---------- Data to process

(* ===== verification/LogQuery.v ===== *)
(** * The log query language ([internal/logstore/queryparse.go])

    The lexer, the recursive-descent parser and the matching of entries.  The
    lexer's state is the rest of the input with its byte position, the parser's
    is the rest of the tokens.  Both recursions take fuel; [LogQueryProps] shows
    that the fuel [ParseQuery] gives is never used up. *)

From Stdlib Require Import Ascii.
From S2P Require Import GoStrings Prelude.
Open Scope go_scope.

(** ** Entries ([model.go]) *)

Module Entry.
Record t := mk {
  ID : Z; TenantID : string; DeviceID : string; AgentID : string; TaskID : string;
  Timestamp : time; Level : string; Source : string; Message : string }.
Definition set_ID v e := mk v (TenantID e) (DeviceID e) (AgentID e) (TaskID e) (Timestamp e) (Level e) (Source e) (Message e).
Definition set_Timestamp v e := mk (ID e) (TenantID e) (DeviceID e) (AgentID e) (TaskID e) v (Level e) (Source e) (Message e).
End Entry.

(** ** The syntax tree; [NilNode] stands for a nil node *)

Inductive QueryNode :=
  | NilNode
  | AndNode (Left Right : QueryNode)
  | OrNode (Left Right : QueryNode)
  | NotNode (Child : QueryNode)
  | FieldEq (Field Value : string)
  | FieldNotEq (Field Value : string)
  | FieldContains (Field Value : string)
  | FieldNotContains (Field Value : string).

Definition fieldValue (e : Entry.t) (field : string) : string :=
  if field == "level" then Entry.Level e
  else if field == "device" then Entry.DeviceID e
  else if field == "agent" then Entry.AgentID e
  else if field == "source" then Entry.Source e
  else if field == "message" then Entry.Message e
  else if field == "task" then Entry.TaskID e
  else "".

Definition isKnownField (f : string) : bool :=
  (f == "level") || (f == "device") || (f == "agent") || (f == "source") || (f == "message") || (f == "task").

Fixpoint Match (n : QueryNode) (e : Entry.t) : bool :=
  match n with
  | NilNode => false
  | AndNode l r => match l, r with NilNode, _ | _, NilNode => false | _, _ => Match l e && Match r e end
  | OrNode l r => match l, r with NilNode, _ | _, NilNode => false | _, _ => Match l e || Match r e end
  | NotNode c => match c with NilNode => false | _ => negb (Match c e) end
  | FieldEq f v => fieldValue e f == v
  | FieldNotEq f v => fieldValue e f != v
  | FieldContains f v => Contains v (fieldValue e f)
  | FieldNotContains f v => negb (Contains v (fieldValue e f))
  end.

Definition ApplyQuery (entries : list Entry.t) (q : QueryNode) : list Entry.t :=
  match q with
  | NilNode => []
  | _ => List.filter (Match q) entries
  end.

(** ** Lexer *)

Inductive tokenKind :=
  tokEOF | tokIdent | tokString | tokOp | tokAnd | tokOr | tokNot | tokLParen | tokRParen.

#[export] Instance tokenKind_eq_dec : EqDecision tokenKind.
Proof. solve_decision. Defined.

Module Token.
Record t := mk { kind : tokenKind; value : string; pos : nat }.
End Token.

Inductive parse_error :=
  | ErrEmptyQuery
  | LoneBang (pos : nat)
  | UnknownChar (pos : nat) (c : ascii)
  | UnclosedString (pos : nat)
  | Expected (what : string) (pos : nat) (got : string)
  | ExtraToken (pos : nat) (got : string)
  | UnknownField (pos : nat) (got : string)
  | MessageOperator (op : string)
  | UnknownOperator (op : string)
  | OutOfFuel.

Abbreviation parse := (result parse_error).

Definition isBlank (c : ascii) : bool :=
  (c == " "%char) || (c == "009"%char) || (c == "010"%char) || (c == "013"%char).

(** The rest after the blanks, and its position. *)
Fixpoint skipSpaces (s : string) (pos : nat) : string * nat :=
  match s with
  | String c s' => if isBlank c then skipSpaces s' (S pos) else (s, pos)
  | "" => (s, pos)
  end.

Definition in_range (lo c hi : ascii) : bool :=
  (N_of_ascii lo <=? N_of_ascii c)%N && (N_of_ascii c <=? N_of_ascii hi)%N.

Definition isIdentStart (c : ascii) : bool :=
  (c == "_"%char) || in_range "a" c "z" || in_range "A" c "Z" || in_range "0" c "9" ||
  (c == "-"%char) || (c == "."%char).

Definition isIdentPart (c : ascii) : bool := isIdentStart c.

(** The quote and the backslash. *)
Definition dquote : ascii := "034"%char.
Definition backslash : ascii := "092"%char.

(** After the opening quote: the text up to the closing one and the rest after
    it, with its position; [None] when there is no closing quote. *)
Fixpoint readString (s : string) (pos : nat) : option (string * string * nat) :=
  match s with
  | "" => None
  | String c s' =>
      if c == backslash then
        match s' with
        | String next s'' =>
            if (next == dquote) || (next == backslash) then
              '(v, r, p) ← readString s'' (2 + pos); Some (String next v, r, p)
            else '(v, r, p) ← readString s' (S pos); Some (String c v, r, p)
        | "" => '(v, r, p) ← readString s' (S pos); Some (String c v, r, p)
        end
      else if c == dquote then Some ("", s', S pos)
      else '(v, r, p) ← readString s' (S pos); Some (String c v, r, p)
  end.

(** The longest prefix of identifier characters, the rest and its position. *)
Fixpoint readIdent (s : string) (pos : nat) : string * string * nat :=
  match s with
  | String c s' =>
      if isIdentPart c then let '(w, r, p) := readIdent s' (S pos) in (String c w, r, p)
      else ("", s, pos)
  | "" => ("", s, pos)
  end.

Definition keyword (word : string) : tokenKind :=
  if word == "AND" then tokAnd
  else if word == "OR" then tokOr
  else if word == "NOT" then tokNot
  else tokIdent.

(** One turn of the loop of [tokenize] at a character [c] with rest [s]: the
    token, the rest and its position.  The token of a string has the position
    after its closing quote. *)
Definition lex_one (c : ascii) (s : string) (pos : nat) : parse (Token.t * string * nat) :=
  if c == "("%char then Ok (Token.mk tokLParen "(" pos, s, S pos)
  else if c == ")"%char then Ok (Token.mk tokRParen ")" pos, s, S pos)
  else if c == "="%char then Ok (Token.mk tokOp "=" pos, s, S pos)
  else if c == "~"%char then Ok (Token.mk tokOp "~" pos, s, S pos)
  else if c == "!"%char then
    match s with
    | String "=" s' => Ok (Token.mk tokOp "!=" pos, s', 2 + pos)
    | String "~" s' => Ok (Token.mk tokOp "!~" pos, s', 2 + pos)
    | _ => Err (LoneBang pos)
    end
  else if c == dquote then
    match readString s (S pos) with
    | Some (v, r, p) => Ok (Token.mk tokString v p, r, p)
    | None => Err (UnclosedString pos)
    end
  else if isIdentStart c then
    let '(word, r, p) := readIdent (String c s) pos in
    Ok (Token.mk (keyword word) word pos, r, p)
  else Err (UnknownChar pos c).

Fixpoint tokenize (fuel : nat) (s : string) (pos : nat) : parse (list Token.t) :=
  match fuel with
  | 0 => Err OutOfFuel
  | S fuel =>
      let (s, pos) := skipSpaces s pos in
      match s with
      | "" => Ok [Token.mk tokEOF "" pos]
      | String c s' =>
          '(t, r, p) ← lex_one c s' pos;
          ts ← tokenize fuel r p;
          Ok (t :: ts)
      end
  end.

(** ** Parser *)

(** The current token; past the end it is an [EOF]. *)
Definition cur (ts : list Token.t) : Token.t :=
  match ts with t :: _ => t | [] => Token.mk tokEOF "" 0 end.

Definition advance (ts : list Token.t) : list Token.t := tl ts.

Definition expect (k : tokenKind) (what : string) (ts : list Token.t) : parse (list Token.t) :=
  let t := cur ts in
  if Token.kind t != k then Err (Expected what (Token.pos t) (Token.value t)) else Ok (advance ts).

(** [field op value], at a token that is not a parenthesis. *)
Definition parseField (ts : list Token.t) : parse (QueryNode * list Token.t) :=
  let t := cur ts in
  if Token.kind t != tokIdent then Err (Expected "field or (" (Token.pos t) (Token.value t))
  else if negb (isKnownField (Token.value t)) then Err (UnknownField (Token.pos t) (Token.value t))
  else
    let field := Token.value t in
    let ts := advance ts in
    let op := cur ts in
    if Token.kind op != tokOp then Err (Expected "operator" (Token.pos op) (Token.value op))
    else
      let ts := advance ts in
      let val := cur ts in
      if (Token.kind val != tokIdent) && (Token.kind val != tokString)
      then Err (Expected "value" (Token.pos val) (Token.value val))
      else
        let ts := advance ts in
        if (field == "message") && (Token.value op != "~") && (Token.value op != "!~")
        then Err (MessageOperator (Token.value op))
        else if Token.value op == "=" then Ok (FieldEq field (Token.value val), ts)
        else if Token.value op == "!=" then Ok (FieldNotEq field (Token.value val), ts)
        else if Token.value op == "~" then Ok (FieldContains field (Token.value val), ts)
        else if Token.value op == "!~" then Ok (FieldNotContains field (Token.value val), ts)
        else Err (UnknownOperator (Token.value op)).

Fixpoint parseOr (fuel : nat) (ts : list Token.t) : parse (QueryNode * list Token.t) :=
  match fuel with
  | 0 => Err OutOfFuel
  | S fuel => '(lhs, ts) ← parseAnd fuel ts; orLoop fuel lhs ts
  end
(** The loop of [parseOr], with what has been read as [lhs]. *)
with orLoop (fuel : nat) (lhs : QueryNode) (ts : list Token.t) : parse (QueryNode * list Token.t) :=
  match fuel with
  | 0 => Err OutOfFuel
  | S fuel =>
      if Token.kind (cur ts) == tokOr then
        '(rhs, ts) ← parseAnd fuel (advance ts); orLoop fuel (OrNode lhs rhs) ts
      else Ok (lhs, ts)
  end
with parseAnd (fuel : nat) (ts : list Token.t) : parse (QueryNode * list Token.t) :=
  match fuel with
  | 0 => Err OutOfFuel
  | S fuel => '(lhs, ts) ← parseNot fuel ts; andLoop fuel lhs ts
  end
(** The loop of [parseAnd]. *)
with andLoop (fuel : nat) (lhs : QueryNode) (ts : list Token.t) : parse (QueryNode * list Token.t) :=
  match fuel with
  | 0 => Err OutOfFuel
  | S fuel =>
      if Token.kind (cur ts) == tokAnd then
        '(rhs, ts) ← parseNot fuel (advance ts); andLoop fuel (AndNode lhs rhs) ts
      else Ok (lhs, ts)
  end
with parseNot (fuel : nat) (ts : list Token.t) : parse (QueryNode * list Token.t) :=
  match fuel with
  | 0 => Err OutOfFuel
  | S fuel =>
      if Token.kind (cur ts) == tokNot then
        '(child, ts) ← parseNot fuel (advance ts); Ok (NotNode child, ts)
      else parsePrimary fuel ts
  end
with parsePrimary (fuel : nat) (ts : list Token.t) : parse (QueryNode * list Token.t) :=
  match fuel with
  | 0 => Err OutOfFuel
  | S fuel =>
      if Token.kind (cur ts) == tokLParen then
        '(node, ts) ← parseOr fuel (advance ts);
        ts ← expect tokRParen "')'" ts;
        Ok (node, ts)
      else parseField ts
  end.

(** The parser's entry point on all the tokens. *)
Definition parse_tokens (fuel : nat) (ts : list Token.t) : parse QueryNode :=
  '(node, ts) ← parseOr fuel ts;
  let t := cur ts in
  if Token.kind t != tokEOF then Err (ExtraToken (Token.pos t) (Token.value t)) else Ok node.

(** A turn of the lexer per byte and one at the end; six calls of the parser per token. *)
Definition lex_fuel (s : string) : nat := S (String.length s).
Definition parse_fuel (ts : list Token.t) : nat := 6 * S (length ts).

Definition ParseQuery (s : string) : parse QueryNode :=
  if all_chars isSpace s then Err ErrEmptyQuery
  else
    ts ← tokenize (lex_fuel s) s 0;
    parse_tokens (parse_fuel ts) ts.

--------------------

▶ Directions for this task
Each line in the listing above that includes "NotNode" is to be copied.

▶ Solution
  | NotNode (Child : QueryNode)
  | NotNode c => match c with NilNode => false | _ => negb (Match c e) end
        '(child, ts) ← parseNot fuel (advance ts); Ok (NotNode child, ts)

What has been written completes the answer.